The mental health and wellbeing of children and young people is a priority for the Scottish Government. To ensure that all school staff have access to quality and effective resources and training, we have convened a mental health in schools working group. The group will develop a new mental health and wellbeing professional learning resource for primary, secondary and special school staff, which will provide the essential learning that is required to support children’s and young people’s mental health and wellbeing. The training will be made available in addition to the current Scottish mental health first aid training programme.
The Scottish Government’s commitment to providing mental health first aid training is commendable, but the funding for it was first provided six years ago. Some time has passed, and it was targeted at the schools that were most in need, which meant that a huge majority of school staff were not able to access it.

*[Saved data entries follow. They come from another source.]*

(** C3. In a simulation that found the close meta of the latest ledger:
    if its version is not 2 the response has as its [error] the message
    naming the ledger and the unexpected version, and nothing else, and
    [GetPreflight] is not called; if its version is 2,
    [getBucketListSize] returns the close meta's
    [TotalByteSizeOfBucketList], and that is the size any call of
    [GetPreflight] receives. *)
Theorem C3_close_meta_version request tr out latestLedger closeMeta :
  handler request = (tr, out) ->
  In (EvGetLedger latestLedger (closeMeta, true, None)) tr ->
  (xdr.meta_V closeMeta <> 2 ->
     (exists r,
         out = Returned r
         /\ Error r = "latest ledger (" ++ fmt_d latestLedger
                      ++ ") meta has unexpected verion ("
                      ++ fmt_d (xdr.meta_V closeMeta) ++ ")"
         /\ no_result r /\ Events r = [] /\ LatestLedger r = 0)
     /\ preflight_invoked tr = false)
  /\ (xdr.meta_V closeMeta = 2 ->
      forall v2,
        xdr.meta_V2 closeMeta = Some v2 ->
        0 <= xdr.TotalByteSizeOfBucketList v2 < 2 ^ 64 ->
        getBucketListSize (R := SimulateTransactionResponse)
          ledgerReader latestLedger
        = ([EvGetLedger latestLedger (closeMeta, true, None)],
           Next (xdr.TotalByteSizeOfBucketList v2, None))
        /\ forall bucketListSize sourceAccount opBody footprint res,
            In (EvGetPreflight bucketListSize sourceAccount opBody footprint res) tr ->
            bucketListSize = xdr.TotalByteSizeOfBucketList v2).
Proof.
  intros Hrun Hin.
  destruct (handler_close_meta _ _ _ _ _ Hrun Hin) as (Hget & Hbad & Hsize).
  split.
  - intros Hv. destruct (Hbad Hv) as [-> Hpre].
    split; [| exact Hpre].
    eexists. split; [reflexivity |]. repeat split.
  - intros Hv v2 Hv2 Hrange. split.
    + rewrite (getBucketListSize_version_2 _ _ _ _ Hget Hv Hv2).
      now rewrite uint64_small.
    + intros bls src body fp res Hpre.
      rewrite (Hsize _ _ _ _ _ _ Hv2 Hpre). now apply uint64_small.
Qed.

(** C5. The footprint a call of [GetPreflight] receives is fixed by the
    type of the single operation: the empty footprint for
    InvokeHostFunction, whatever the envelope declares inline, and for
    BumpFootprintExpiration and RestoreFootprint the footprint of the
    [SorobanData] of the envelope's V1 transaction, as it is. *)
Theorem C5_footprint_by_operation request tr out txEnvelope op bucketListSize
    sourceAccount opBody footprint res :
  handler request = (tr, out) ->
  SafeUnmarshalBase64 (Transaction request) = Some txEnvelope ->
  xdr.Operations txEnvelope = Some [op] ->
  In (EvGetPreflight bucketListSize sourceAccount opBody footprint res) tr ->
  opBody = xdr.op_Body op
  /\ (xdr.body_Type opBody = xdr.OperationTypeInvokeHostFunction ->
      footprint = xdr.LedgerFootprint_zero)
  /\ (is_footprint_op (xdr.body_Type opBody) ->
      exists v1 sorobanData,
        xdr.env_V1 txEnvelope = Some v1
        /\ xdr.ext_SorobanData (xdr.tx_Ext (xdr.v1_Tx v1)) = Some sorobanData
        /\ footprint = xdr.Footprint (xdr.Resources sorobanData)).
Proof.
  intros Hrun Hdec Hops Hin.
  destruct (handler_footprint _ _ _ _ _ _ _ _ _ _ Hrun Hdec Hops Hin)
    as [Hbody [[Hty Hfp] | [Hty Hfp]]].
  - split; [assumption |]. split; [intros _; assumption |].
    intros [Hb | Hr]; rewrite Hty in *; discriminate.
  - split; [assumption |]. split; [| intros _; assumption].
    intros Hinv. destruct Hty as [Hb | Hr]; rewrite Hinv in *; discriminate.
Qed.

When I requested information from the Government on how many staff had received the training, it stated that it did not hold that information and did not intend to include it in its forthcoming evaluation. Without knowing how many staff have even received mental health first aid training, does the Government really believe that it is going to meet the needs of our young people’s mental health in schools?
A variety of different interventions are being undertaken to support the mental health and wellbeing of young people in schools. Mr Greer will be aware that, with our local authority partners, we are taking forward the commitment to put in place a mental health counsellor in every secondary school in the country.
This morning, I was at Wester Hailes education centre. Before I left, I had the pleasure of meeting representatives of Place2Be, an organisation that is funded to provide mental health support to young people at the centre. It is a well-focused service that meets the needs of young people, and there are a range of interventions of that type in different parts of the country.
There is always a dilemma about how much data we gather and how much information we request of individual schools, which is where the information has to come from. I am mindful of the workload challenges that that puts on individual schools. However, I am confident that we have a range of measures in place that will provide the effective support that individuals are entitled to expect and that will be of advantage and of benefit to young people in Scotland’s schools.
A survey by the National Association of Schoolmasters Union of Women Teachers in Scotland found that nearly two thirds of teachers feel that their job has adversely affected their mental health in the past 12 months. Can the cabinet secretary tell the chamber how the Scottish Government expects teachers to go further in supporting the mental health of pupils when they already face increasing pressures and stress on their own mental health?
Local authorities have a duty of care to ensure that all staff, in whatever capacity, are well supported in the work that they undertake, and we expect local authorities to fulfil that obligation.
While committing to increase mental health first aid training in schools, the Government has said that it will increase the number of available counsellors in schools by September 2020. Does the cabinet secretary recognise that there are difficulties in assessing that target because of insufficient information on the number of counselling courses that are currently funded by education authorities? Will the cabinet secretary consider requesting from local authorities a breakdown of pupil equity funding spend to assist with that scrutiny and to ensure that that important expansion is successful?
I return to the question of how much data we collect on these issues. I am conscious that, were I to do exactly what Beatrice Wishart has asked me to do, I would be adding to the workload burden on individual schools. I am constantly pressed in this Parliament to minimise the workload burden that I place on individual schools.
I do not doubt the significance of the issue—I recognise it. We have agreed with local authorities how we will take forward the distribution of resources to support the expansion of the counselling service, and I look forward to that taking place. I am sure that it will be of benefit to young people in Scotland’s schools.